In [78]:
import numpy as np
import pandas as pd
from nltk.corpus import stopwords
from datasets import load_dataset
from nltk.tokenize import word_tokenize
from nltk.stem import WordNetLemmatizer
from sklearn.feature_extraction.text import TfidfVectorizer
from sklearn.preprocessing import MultiLabelBinarizer
from sklearn.pipeline import Pipeline
from sklearn.svm import SVC
from keras.preprocessing.sequence import pad_sequences
from sklearn.tree import DecisionTreeClassifier
from sklearn.ensemble import RandomForestClassifier
from sklearn import model_selection, naive_bayes
from sklearn.multiclass import OneVsRestClassifier
from sklearn.neighbors import KNeighborsClassifier


In [2]:
dataset = load_dataset("lex_glue",'ecthr_a')

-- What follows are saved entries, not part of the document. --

(** Every risk factor of the app has a known level. *)
Definition factors_known (app : App) : bool :=
  forallb (fun f => known_level (level f)) (or_nil (riskFactors_of app)).

(** [pat] occurs in [s] verbatim. *)
Definition occurs (pat s : string) : Prop :=
  exists pre post, s = (pre ++ pat ++ post)%string.

(** The text the report shows for an app where it does not escape it. *)
Definition display_name (app : App) (unknown : string) : string :=
  or_str (name app) (or_str (appName app) unknown).

(** What a persisted blob is read as: an absent or empty blob as the empty
    object, a text that parses as its value. *)
Inductive blob_reads : option string -> Json -> Prop :=
| reads_absent : blob_reads None empty_object
| reads_empty : blob_reads (Some EmptyString) empty_object
| reads_parsed (text : string) (v : Json) :
    text <> EmptyString -> JSON_parse text = inr v ->
    blob_reads (Some text) v.

(** [s] ends with [x]. *)
Fixpoint ends_with (x s : string) : bool :=
  if String.eqb x s then true
  else
    match s with
    | EmptyString => false
    | String _ s' => ends_with x s'
    end.

(* ================================================================== *)
(** * Sample inputs *)
(* ================================================================== *)

(** The three apps of the end-to-end scenario: A (HIGH_RISK, score 90,
    permissions CAMERA, CAMERA, LOCATION), B (MEDIUM_RISK, score 40,
    permission STORAGE) and C (no riskAnalysis, no permissions). *)
Definition appA : App :=
  {| name := Some "A"; appName := None; packageName := Some "com.example.a";
     category := None;
     permissions := Some ["CAMERA"; "CAMERA"; "LOCATION"];
     riskAnalysis :=
       Some {| riskLevel := Some "HIGH_RISK"; riskScore := Some 90%Z;
               highRiskCount := None; riskFactors := None |};
     dataUsage := None |}.

Definition appB : App :=
  {| name := Some "B"; appName := None; packageName := Some "com.example.b";
     category := None;
     permissions := Some ["STORAGE"];
     riskAnalysis :=
       Some {| riskLevel := Some "MEDIUM_RISK"; riskScore := Some 40%Z;
               highRiskCount := None; riskFactors := None |};
     dataUsage := None |}.

Definition appC : App :=
  {| name := Some "C"; appName := None; packageName := Some "com.example.c";
     category := None; permissions := None; riskAnalysis := None;
     dataUsage := None |}.

(** An app whose assessment carries a level that is none of HIGH_RISK,
    MEDIUM_RISK, LOW_RISK, NO_RISK. *)
Definition app_critical : App :=
  {| name := Some "Maps"; appName := None;
     packageName := Some "com.example.maps"; category := None;
     permissions := Some ["LOCATION"];
     riskAnalysis :=
       Some {| riskLevel := Some "CRITICAL"; riskScore := Some 95%Z;
               highRiskCount := None; riskFactors := None |};
     dataUsage := None |}.

(** An app with a risk factor whose level is not HIGH, MEDIUM or LOW, and
    an app with a risk factor that has no level. *)
Definition app_factor_critical : App :=
  {| name := Some "Torch"; appName := None;
     packageName := Some "com.example.torch"; category := None;
     permissions := Some ["CAMERA"];
     riskAnalysis :=
       Some {| riskLevel := Some "HIGH_RISK"; riskScore := Some 80%Z;
               highRiskCount := Some 1%Z;
               riskFactors :=
                 Some [ {| permission := "CAMERA"; level := Some "CRITICAL" |} ] |};
     dataUsage := None |}.

Definition app_factor_unlabelled : App :=
  {| name := Some "Notes"; appName := None;
     packageName := Some "com.example.notes"; category := None;
     permissions := Some ["STORAGE"];
     riskAnalysis :=
       Some {| riskLevel := Some "LOW_RISK"; riskScore := Some 10%Z;
               highRiskCount := Some 0%Z;
               riskFactors :=
                 Some [ {| permission := "STORAGE"; level := None |} ] |};
     dataUsage := None |}.

(** An app whose risk factors all carry known levels. *)
Definition app_factors_known : App :=
  {| name := Some "Chat"; appName := None;
     packageName := Some "com.example.chat"; category := Some "Social";
     permissions := Some ["CAMERA"; "CONTACTS"; "CAMERA"; "INTERNET"];
     riskAnalysis :=
       Some {| riskLevel := Some "HIGH_RISK"; riskScore := Some 70%Z;
               highRiskCount := Some 2%Z;
               riskFactors :=
                 Some [ {| permission := "CAMERA"; level := Some "HIGH" |};
                        {| permission := "CONTACTS"; level := Some "HIGH" |};
                        {| permission := "INTERNET"; level := Some "LOW" |} ] |};
     dataUsage := Some {| total := Some 1536%N; wifi := Some 1024%N;
                          mobile := Some 512%N |} |}.

(** An app whose name and package name carry markup, with a risk
    assessment and data usage, so that every section lists it. *)
Definition app_script : App :=
  {| name := Some "<script>alert(1)</script>"; appName := None;
     packageName := Some "com.example.a&b"; category := Some "Tools";
     permissions := Some ["CAMERA"];
     riskAnalysis :=
       Some {| riskLevel := Some "HIGH_RISK"; riskScore := Some 99%Z;
               highRiskCount := Some 1%Z; riskFactors := None |};
     dataUsage := Some {| total := Some 2048%N; wifi := None;
                          mobile := Some 2048%N |} |}.

Definition sample_date : Date :=
  {| toLocaleDateString := "11/2/2026";
     toLocaleTimeString := "10:00:00 AM";
     toISOString := "2026-11-02T10:00:00.000Z" |}.

(** A host, given its two persisted blobs: an Android 14 device on which
    PDF generation and file copies succeed. *)
Definition host_with_blobs (settingsBlob scanBlob : option string) : Host :=
  {| Platform_OS := "android";
     Platform_Version := 34%Z;
     PermissionsAndroid_request := inr "granted";
     AsyncStorage_getItem := fun key =>
       if String.eqb key "appSettings" then inr settingsBlob
       else if String.eqb key "scanResults" then inr scanBlob
       else inr None;
     Date_of_model := sample_date;
     Date_of_file := sample_date;
     RNFS_DownloadDirectoryPath := "/storage/emulated/0/Download";
     RNFS_DocumentDirectoryPath := "/data/user/0/app/files";
     RNFS_copyFile := fun _ _ => inr tt;
     generatePDF := fun options =>
       inr {| file_filePath :=
                (directory options ++ "/" ++ fileName options)%string;
              file_numberOfPages := Some 7;
              file_base64 := None |} |}.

  from .autonotebook import tqdm as notebook_tqdm
Reusing dataset lex_glue (/Users/ytkd/.cache/huggingface/datasets/lex_glue/ecthr_a/1.0.0/c3c0bd7433b636dc39ae49a84dc401190c73156617efc415b04e9835a93a7043)
100%|██████████| 3/3 [00:00<00:00, 229.36it/s]


In [3]:
train = dataset['train']
test = dataset['test']

In [67]:
def pre_process(data):
    lemmatizer = WordNetLemmatizer()
    new_data = []
    new_labels = []
    for i in range(len(data)):
        tokenized = [word_tokenize(entry.lower()) for entry in data[i]['text'] if entry not in stopwords.words('english')]
        lemmatized = [[lemmatizer.lemmatize(token) for token in sent] for sent in tokenized]
        new_data.append(lemmatized)
        # new_data.append([word_tokenize(entry.lower()) for entry in data[i]['text'] if entry not in stopwords.words('english')])
        new_labels.append(data[i]['labels'])
    return new_data, new_labels

def create_corpus(data):
    corpus = []
    for doc in data:
        for sen in doc:
            for word in sen:
                corpus.append(word)
    return corpus   

def convert_2d(data):
    lst2 = []
    for i in data:
        lst1 = []
        for j in i:
            for k in j:
                lst1.append(k)
        lst2.append(lst1)
    return lst2


In [68]:
train_X, train_y  = pre_process(train) 
test_X, test_y = pre_process(test)

In [73]:
corpus_train  = create_corpus(train_X)
corpus_test = create_corpus(test_X)


In [74]:
train_X_2d = convert_2d(train_X)
test_X_2d = convert_2d(test_X)

In [75]:
def identity_tokenizer(text):
    return text

tfidf = TfidfVectorizer(tokenizer=identity_tokenizer, stop_words='english', lowercase=False)
tfidf.fit(corpus_train+corpus_test)
vectors_train = tfidf.fit_transform(train_X_2d)
vectors_test = tfidf.transform(test_X_2d)



In [76]:
train_y_enc = MultiLabelBinarizer().fit_transform(train_y)
test_y_enc = MultiLabelBinarizer().fit_transform(test_y)

In [88]:
classification_models = [
                         OneVsRestClassifier(KNeighborsClassifier(n_neighbors=3)),
                         OneVsRestClassifier(SVC(kernel = "linear" ,C=1)),
                         OneVsRestClassifier(SVC(kernel='rbf', C=1)),
                         OneVsRestClassifier(naive_bayes.MultinomialNB()),
                         OneVsRestClassifier(DecisionTreeClassifier()),
                         OneVsRestClassifier(RandomForestClassifier(n_estimators=500)),
                         ]

model_scores = []
for model in classification_models:
  # Pipeline object is created to perform model training and evaluate the performance of each model.
  model_pipeline = Pipeline([('model_training', model)])
  model_pipeline.fit(vectors_train, train_y_enc)

  model_name = model
  if model_name=='SVC' and model.kernel=='rbf': 
    model_name+='RBF kernel'
  
  model_scores.append((model_name,(f'{100*model_pipeline.score(vectors_test, test_y_enc):.2f}%')))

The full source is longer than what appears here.